I can VPN to the router, it connects and registers my computer. I get just under 5 minutes of connectivity before the VPN kicks me off.
I have the following in syslog
pptpd[9185]: GRE: read(fd=7,buffer=80505a0,len=8260) from network failed: status = -1 error = Protocol not available
pptpd[9185]: CTRL: GRE read or PTY write failed (gre,pty)=(7,6)
pptpd[9185]: CTRL: Reaping child PPP[9186]
pppd[9186]: Modem hangup
pppd[9186]: pptpd-logwtmp.so ip-down ppp0
pppd[9186]: Connect time 4.9 minutes.
pppd[9186]: Sent 2645264 bytes, received 503952 bytes.

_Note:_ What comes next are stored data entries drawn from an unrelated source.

Definition split_host_port (hostport : string) : (string * string) + addr_error :=
  match last_index_byte ":"%char hostport with
  | None => inr MissingPort
  | Some i =>
      let finish host j k :=
        if char_in "["%char (str_drop j hostport) then inr UnexpectedBracket
        else if char_in "]"%char (str_drop k hostport) then inr UnexpectedBracket
        else inl (host, str_drop (S i) hostport) in
      if decide (char_at hostport 0 = Some "["%char) then
        match index_byte "]"%char hostport with
        | None => inr MissingBracket
        | Some e =>
            if decide (S e = String.length hostport) then inr MissingPort
            else if decide (S e = i) then finish (str_drop 1 (str_take e hostport)) 1 (S e)
            else if decide (char_at hostport (S e) = Some ":"%char) then inr TooManyColons
            else inr MissingPort
        end
      else
        let host := str_take i hostport in
        if char_in ":"%char host then inr TooManyColons else finish host 0 0
  end.

(** ** Lemmas: [Cut] and slices *)

Lemma cut_app c a b : char_in c a = false -> cut c (a +:+ String c b) = Some (a, b).
Proof.
  induction a as [|d a IH]; intros Ha; rewrite ?string_app_nil_l, ?string_app_cons; simpl in *.
  - by rewrite decide_True.
  - case_decide; [done|]. by rewrite IH.
Qed.

Lemma cut_Some c s a b :
  cut c s = Some (a, b) -> s = a +:+ String c b /\ char_in c a = false.
Proof.
  revert a b. induction s as [|d s IH]; intros a b; simpl; [done|].
  case_decide as Hc; [by intros [= <- <-]; subst|].
  destruct (cut c s) as [[a' b']|] eqn:E; simpl; [|done].
  intros [= <- <-]. destruct (IH _ _ eq_refl) as [-> Ha].
  rewrite string_app_cons. simpl. by rewrite decide_False.
Qed.

Lemma cut_None c s : cut c s = None <-> char_in c s = false.
Proof.
  induction s as [|d s IH]; simpl; [done|]. case_decide; [done|].
  rewrite <- IH. by destruct (cut c s) as [[]|].
Qed.

Lemma str_take_app a b : str_take (String.length a) (a +:+ b) = a.
Proof.
  induction a as [|c a IH]; [by destruct b|].
  rewrite string_app_cons. simpl. by rewrite IH.
Qed.

Lemma str_drop_app a b : str_drop (String.length a) (a +:+ b) = b.
Proof. induction a as [|c a IH]; [by destruct b|]. by rewrite string_app_cons. Qed.

Lemma str_take_drop n s : str_take n s +:+ str_drop n s = s.
Proof.
  revert s. induction n as [|n IH]; intros [|c s]; try done.
  simpl. rewrite string_app_cons. by rewrite IH.
Qed.

Lemma index_byte_Some c s i :
  index_byte c s = Some i ->
  s = str_take i s +:+ String c (str_drop (S i) s) /\ char_in c (str_take i s) = false.
Proof.
  revert i. induction s as [|d s IH]; intros i; simpl; [done|].
  case_decide as Hc; [intros [= <-]; by subst|].
  destruct (index_byte c s) as [j|] eqn:E; simpl; [|done].
  intros [= <-]. destruct (IH j eq_refl) as [Hs Hn].
  simpl. rewrite string_app_cons, decide_False by done. split; [|done].
  f_equal. rewrite Hs at 1. by destruct s.
Qed.

Lemma last_index_byte_app c a b :
  char_in c b = false -> last_index_byte c (a +:+ String c b) = Some (String.length a).
Proof.
  intros Hb. assert (last_index_byte c b = None) as Hn.
  { induction b as [|d b IH]; simpl in *; [done|].
    case_decide; [done|]. by rewrite IH. }
  induction a as [|d a IH]; simpl.
  - rewrite Hn. by rewrite decide_True.
  - by rewrite IH.
Qed.

Lemma last_index_byte_None c s : last_index_byte c s = None <-> char_in c s = false.
Proof.
  induction s as [|d s IH]; simpl; [done|].
  destruct (last_index_byte c s); case_decide; try done; rewrite <- IH; done.
Qed.

(** ** Lemmas: case folding *)

Lemma byte_of_lower c :
  byte_of (lower_byte c) =
  if ((65 <=? byte_of c) && (byte_of c <=? 90))%Z then (byte_of c + 32)%Z else byte_of c.
Proof.
  unfold lower_byte. case_match eqn:E; [|done].
  rewrite byte_of_of; [done|]. zbool. pose proof (byte_of_range c). unfold is_byte. lia.
Qed.

Lemma lower_byte_idem c : lower_byte (lower_byte c) = lower_byte c.
Proof.
  apply (inj byte_of). rewrite !byte_of_lower. repeat case_match; zbool; lia.
Qed.

Lemma is_ascii_lower s : is_ascii s = true -> is_ascii (ascii_lower s) = true.
Proof.
  induction s as [|c s IH]; simpl; [done|]. intros [Hc Hs]%andb_true_iff.
  rewrite IH by done. zbool. rewrite byte_of_lower.
  apply andb_true_iff; split; [|done]. case_match; zbool; lia.
Qed.

Lemma ascii_lower_idem s : ascii_lower (ascii_lower s) = ascii_lower s.
Proof. induction s; simpl; by rewrite ?lower_byte_idem, ?IHs. Qed.

Lemma to_lower_idem `{UnicodeTables} s :
  is_ascii s = true -> to_lower (to_lower s) = to_lower s.
Proof.
  intros Hs. unfold to_lower. rewrite Hs, is_ascii_lower by done. apply ascii_lower_idem.
Qed.

Lemma char_in_lower c s :
  (byte_of c < 65 \/ 122 < byte_of c)%Z -> char_in c (ascii_lower s) = char_in c s.
Proof.
  intros Hc. induction s as [|d s IH]; simpl; [done|]. rewrite IH.
  assert (c = lower_byte d <-> c = d) as Heq; [|by do 2 case_decide; try tauto].
  split; intros ->; apply (inj byte_of); rewrite byte_of_lower in *; case_match; zbool; lia.
Qed.

(** ** Lemmas: [strconv] *)

Lemma digit_val_char d : (0 <= d < 10)%Z -> digit_val (digit_char d) = Some d.
Proof.
  intros Hd. unfold digit_val, digit_char. rewrite byte_of_of by (unfold is_byte; lia).
  replace (48 + d - 48)%Z with d by lia.
  by rewrite (proj2 (Z.leb_le _ _)), (proj2 (Z.ltb_lt _ _)) by lia.
Qed.

Lemma is_digit_char d : (0 <= d < 10)%Z -> is_digit (digit_char d) = true.
Proof.
  intros Hd. unfold is_digit, digit_char. rewrite byte_of_of by (unfold is_byte; lia).
  apply andb_true_iff. split; apply Z.leb_le; lia.
Qed.

Lemma parse_uint_loop_digit d s n :
  (0 <= d < 10)%Z -> (0 <= n)%Z -> (n * 10 + d <= max_uint64)%Z ->
  parse_uint_loop (String (digit_char d) s) n = parse_uint_loop s (n * 10 + d).
Proof.
  intros Hd Hn Hm. cbn [parse_uint_loop]. rewrite digit_val_char by done.
  unfold max_uint64 in *.
  change ((2 ^ 64 - 1) / 10 + 1)%Z with 1844674407370955162%Z.
  change (2 ^ 64 - 1)%Z with 18446744073709551615%Z in *.
  rewrite (proj2 (Z.leb_gt _ _)), (proj2 (Z.ltb_ge _ _)) by lia. done.
Qed.

Lemma parse_fmt_digits fuel n acc :
  (0 <= n <= max_uint64)%Z -> (n < 2 ^ Z.of_nat fuel)%Z -> (0 < fuel)%nat ->
  parse_uint_loop (fmt_digits fuel n acc) 0 = parse_uint_loop acc n.
Proof.
  revert n acc. induction fuel as [|f IH]; intros n acc Hn Hf Hpos; [lia|]. cbn [fmt_digits].
  pose proof (Z.mod_pos_bound n 10 ltac:(lia)). pose proof (Z.div_mod n 10 ltac:(lia)).
  case_match eqn:E; zbool.
  - rewrite Z.mod_small by lia. rewrite parse_uint_loop_digit by lia. done.
  - rewrite Nat2Z.inj_succ, Z.pow_succ_r in Hf by lia.
    assert (0 < f)%nat by (destruct f; [change (2 ^ Z.of_nat 0)%Z with 1%Z in Hf; lia|lia]).
    rewrite IH; [|lia|apply Z.div_lt_upper_bound; lia|done].
    rewrite parse_uint_loop_digit by lia. f_equal. lia.
Qed.

Lemma digit_fuel_enough n : (0 <= n)%Z -> (n < 2 ^ Z.of_nat (digit_fuel n))%Z.
Proof.
  intros Hn. unfold digit_fuel. rewrite Nat2Z.inj_succ, Z2Nat.id by apply Z.log2_nonneg.
  destruct (decide (n = 0)%Z) as [->|]; [done|]. apply Z.log2_spec. lia.
Qed.

Lemma fmt_digits_head fuel n acc :
  (0 <= n)%Z -> (0 < fuel)%nat ->
  exists d s, fmt_digits fuel n acc = String (digit_char d) s /\ (0 <= d < 10)%Z.
Proof.
  revert n acc. induction fuel as [|f IH]; intros n acc Hn Hpos; [lia|]. cbn [fmt_digits].
  pose proof (Z.mod_pos_bound n 10 ltac:(lia)).
  case_match; [by eauto|]. destruct f as [|f]; [by eexists _, _|].
  apply IH; [apply Z.div_pos; lia|lia].
Qed.

(** No leading zero. *)
Lemma fmt_digits_lead fuel n acc :
  (0 < n < 2 ^ Z.of_nat fuel)%Z ->
  exists d s, fmt_digits fuel n acc = String (digit_char d) s /\ (0 < d < 10)%Z.
Proof.
  revert n acc. induction fuel as [|f IH]; intros n acc Hn; [change (2 ^ Z.of_nat 0)%Z with 1%Z in Hn; lia|].
  cbn [fmt_digits]. cbv zeta. destruct (n <? 10)%Z eqn:E; zbool.
  - rewrite Z.mod_small by lia. eauto with lia.
  - apply IH. rewrite Nat2Z.inj_succ, Z.pow_succ_r in Hn by lia. zdiv.
Qed.

Lemma fmt_digits_app fuel n acc s : fmt_digits fuel n acc +:+ s = fmt_digits fuel n (acc +:+ s).
Proof.
  revert n acc. induction fuel as [|f IH]; intros n acc; [done|]. cbn [fmt_digits]. cbv zeta.
  destruct (n <? 10)%Z; [done|]. by rewrite IH.
Qed.

Lemma digit_char_no_sign d :
  (0 <= d < 10)%Z -> digit_char d <> "-"%char /\ digit_char d <> "+"%char.
Proof.
  intros Hd. split; intros E; apply (f_equal byte_of) in E; unfold digit_char in E;
    rewrite byte_of_of in E by (unfold is_byte; lia);
    change (byte_of "-") with 45%Z in E || change (byte_of "+") with 43%Z in E; lia.
Qed.

Lemma parse_uint_format n :
  (0 <= n <= max_uint64)%Z -> parse_uint (format_uint n) = (n, None).
Proof.
  intros Hn. unfold parse_uint, format_uint.
  destruct (fmt_digits_head (digit_fuel n) n "") as (d & s & E & _); [lia|unfold digit_fuel; lia|].
  rewrite E, <- E. rewrite parse_fmt_digits;
    [done|done|by apply digit_fuel_enough; lia|unfold digit_fuel; lia].
Qed.

(** Printing then parsing an [int64] gives it back. *)
Lemma parse_format_int z : in_int64 z -> parse_int (format_int z) = (z, None).
Proof.
  unfold in_int64, int64_min, int64_max. intros Hz. unfold format_int.
  case_match eqn:E; zbool.
  - unfold parse_int, split_sign. rewrite decide_True by done.
    rewrite parse_uint_format by (unfold max_uint64; lia). cbn.
    rewrite (proj2 (Z.ltb_ge _ _)) by lia. f_equal. lia.
  - unfold parse_int, format_uint.
    destruct (fmt_digits_head (digit_fuel z) z "") as (d & s & Ed & Hd); [lia|unfold digit_fuel; lia|].
    rewrite Ed. cbn [split_sign]. destruct (digit_char_no_sign d Hd) as [Hm Hp].
    rewrite !decide_False by done. rewrite <- Ed. fold (format_uint z).
    rewrite parse_uint_format by (unfold max_uint64; lia). cbn.
    rewrite (proj2 (Z.leb_gt _ _)) by lia. done.
Qed.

pppd[9186]: Script /etc/ppp/ip-down started (pid 9219)
pppd[9186]: MPPE disabled
pppd[9186]: sent [LCP TermReq id=0x3 "MPPE disabled"]
pppd[9186]: Connection terminated.
pppd[9186]: Waiting for 1 child processes...
pppd[9186]: script /etc/ppp/ip-down, pid 9219
named[2209]: received control channel command 'reconfig'
named[2209]: loading configuration from '/etc/bind/named.conf'
named[2209]: max open files (1024) is smaller than max sockets (4096)
named[2209]: using default UDP/IPv4 port range: [1024, 65535]
named[2209]: using default UDP/IPv6 port range: [1024, 65535]
named[2209]: reloading configuration succeeded
named[2209]: any newly configured zones are now loaded
postfix/master[8399]: reload configuration /etc/postfix
pppd[9186]: Script /etc/ppp/ip-down finished (pid 9219), status = 0x1
pppd[9186]: Exit.
pptpd[9185]: CTRL: Client ***.***.***.*** control connection finished
(I have masked my IP address)
This all happens in the space of 2 seconds.
Once this happens I cannot connect to the box again until I restart the pptpd service.
I have added this to the end of my /etc/pptpd.conf
localip 192.168.200.1
remoteip 192.168.200.100-200
When I connect to the VPN, I cannot ping/ssh/https to the router box using it's local address. I can get there fine using it's external.
My Iptables are as follows
# Generated by iptables-save v1.4.2 on Mon Feb 15 11:48:51 2010
*nat
:OUTPUT ACCEPT [0:0]
:PREROUTING ACCEPT [0:0]
:POSTROUTING ACCEPT [0:0]
-A POSTROUTING -o eth0 -j MASQUERADE
COMMIT
# Completed on Mon Feb 15 11:48:51 2010
# Generated by iptables-save v1.4.2 on Mon Feb 15 11:48:51 2010
*mangle
:PREROUTING ACCEPT [5:914]
:INPUT ACCEPT [5:914]
:FORWARD ACCEPT [0:0]
:OUTPUT ACCEPT [7:3602]
:POSTROUTING ACCEPT [7:3602]
COMMIT
# Completed on Mon Feb 15 11:48:51 2010
# Generated by iptables-save v1.4.2 on Mon Feb 15 11:48:51 2010
*filter
:FORWARD ACCEPT [0:0]
:INPUT DROP [0:0]
:OUTPUT ACCEPT [0:0]
-A INPUT -m state -i eth0 --state ESTABLISHED,RELATED -j ACCEPT
-A INPUT -s ***.***.***.*** -j ACCEPT
-A INPUT -i eth1 -j ACCEPT
-A INPUT -i lo -j ACCEPT
-A FORWARD -m state -i eth0 -o eth1 --state ESTABLISHED,RELATED -j ACCEPT
-A FORWARD -i eth1 -o eth0 -j ACCEPT
COMMIT
# Completed on Mon Feb 15 11:48:51 2010
(Ip masked is my work IP so I can access the box)
Can anyone help me shed some light on the issue?